→ What this task involves: Please copy every line from the records below that contains the string "assert".

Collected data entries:
(** As many digits as the number has suffice. *)
Lemma hex_len_enough x w : 0 <= x -> (hex_len x <= w)%nat -> x < 16 ^ Z.of_nat w.
Proof.
  intros Hx Hw. destruct (decide (x = 0)) as [->|]; [apply Z.pow_pos_nonneg; lia|]. apply Z.lt_le_trans with (2 ^ (Z.log2 x + 1)); [apply Z.log2_spec; lia|].
  change 16 with (2 ^ 4). rewrite <- Z.pow_mul_r by lia. apply Z.pow_le_mono_r; [lia|]. pose proof (Z.log2_nonneg x). unfold hex_len in Hw.
  pose proof (Z.div_mod (Z.log2 x) 4). pose proof (Z.mod_pos_bound (Z.log2 x) 4). pose proof (Z.div_pos (Z.log2 x) 4). lia.
Qed.

Lemma strtoul16_print pad x : 0 <= x < 2 ^ 64 -> strtoul16 (print_addr pad x) = x.
Proof.
  intros Hx. unfold print_addr. rewrite strtoul16_hex by apply print_hex_hex.
  assert (hex_acc 0 (print_hex (Nat.max pad (hex_len x)) x) = x) as ->.
  { rewrite hex_acc_print; [lia|]. split; [lia|]. apply hex_len_enough; lia. }
  by rewrite (proj2 (Z.ltb_ge _ _)) by (unfold UINT64_MAX; lia).
Qed.

Lemma tok_cut_app d s t : d ∉ s -> tok_cut d (s ++ d :: t) = (s, t).
Proof.
  induction s as [|c s IH]; intros Hd; simpl; [by rewrite Z.eqb_refl|].
  rewrite (proj2 (Z.eqb_neq c d)) by set_solver. by rewrite IH by set_solver.
Qed.

Lemma strtok_hex d w x t :
  (0 < w)%nat -> ~ (48 <= d <= 57 \/ 97 <= d <= 102) -> strtok d (print_hex w x ++ d :: t) = Some (print_hex w x, t).
Proof.
  intros Hw Hd. assert (d ∉ print_hex w x) as Hn.
  { intros Hin. apply Hd, is_hex_range. by apply (proj1 (Forall_forall _ _) (print_hex_hex w x)). }
  unfold strtok. destruct (print_hex w x) as [|c s] eqn:E.
  - apply (f_equal length) in E. rewrite length_print_hex in E. simpl in E. lia.
  - assert (tok_skip d ((c :: s) ++ d :: t) = (c :: s) ++ d :: t) as ->
      by (simpl; by rewrite (proj2 (Z.eqb_neq c d)) by set_solver).
    exact (f_equal Some (tok_cut_app d (c :: s) t Hn)).
Qed.

Lemma parse_segment_print pad l :
  line_ok l -> parse_segment (print_line pad l) = Some (mk_mm (ln_start l) (ln_end l - ln_start l)).
Proof.
  intros (Hs & He & _). unfold parse_segment, print_line.
  unfold print_addr at 1. rewrite strtok_hex by (unfold DASH, hex_len; lia). unfold print_addr at 1. rewrite strtok_hex by (unfold SPACE, hex_len; lia).
  fold (print_addr pad (ln_start l)) (print_addr pad (ln_end l)).
  rewrite !strtoul16_print by lia. rewrite uwrap_id by (unfold urange; lia). done.
Qed.

Lemma mark_lines_line s t : NUL ∉ s -> NEWLINE ∉ s ->
  mark_lines true (s ++ NEWLINE :: t) = ((mark_lines false t).1, s ++ NUL :: (mark_lines false t).2).
Proof.
  induction s as [|c s IH]; intros Hn Hl; simpl.
  - destruct (mark_lines false t) eqn:E. done.
  - rewrite (proj2 (Z.eqb_neq c NUL)), (proj2 (Z.eqb_neq c NEWLINE)) by set_solver. by rewrite IH by set_solver.
Qed.

Lemma c_string_app s t : NUL ∉ s -> c_string (s ++ NUL :: t) = (s, t).
Proof.
  induction s as [|c s IH]; intros Hd; simpl; [done|].
  rewrite (proj2 (Z.eqb_neq c NUL)) by set_solver. by rewrite IH by set_solver.
Qed.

→ Answer space:
  assert (hex_acc 0 (print_hex (Nat.max pad (hex_len x)) x) = x) as ->.
  intros Hw Hd. assert (d ∉ print_hex w x) as Hn.
  - assert (tok_skip d ((c :: s) ++ d :: t) = (c :: s) ++ d :: t) as ->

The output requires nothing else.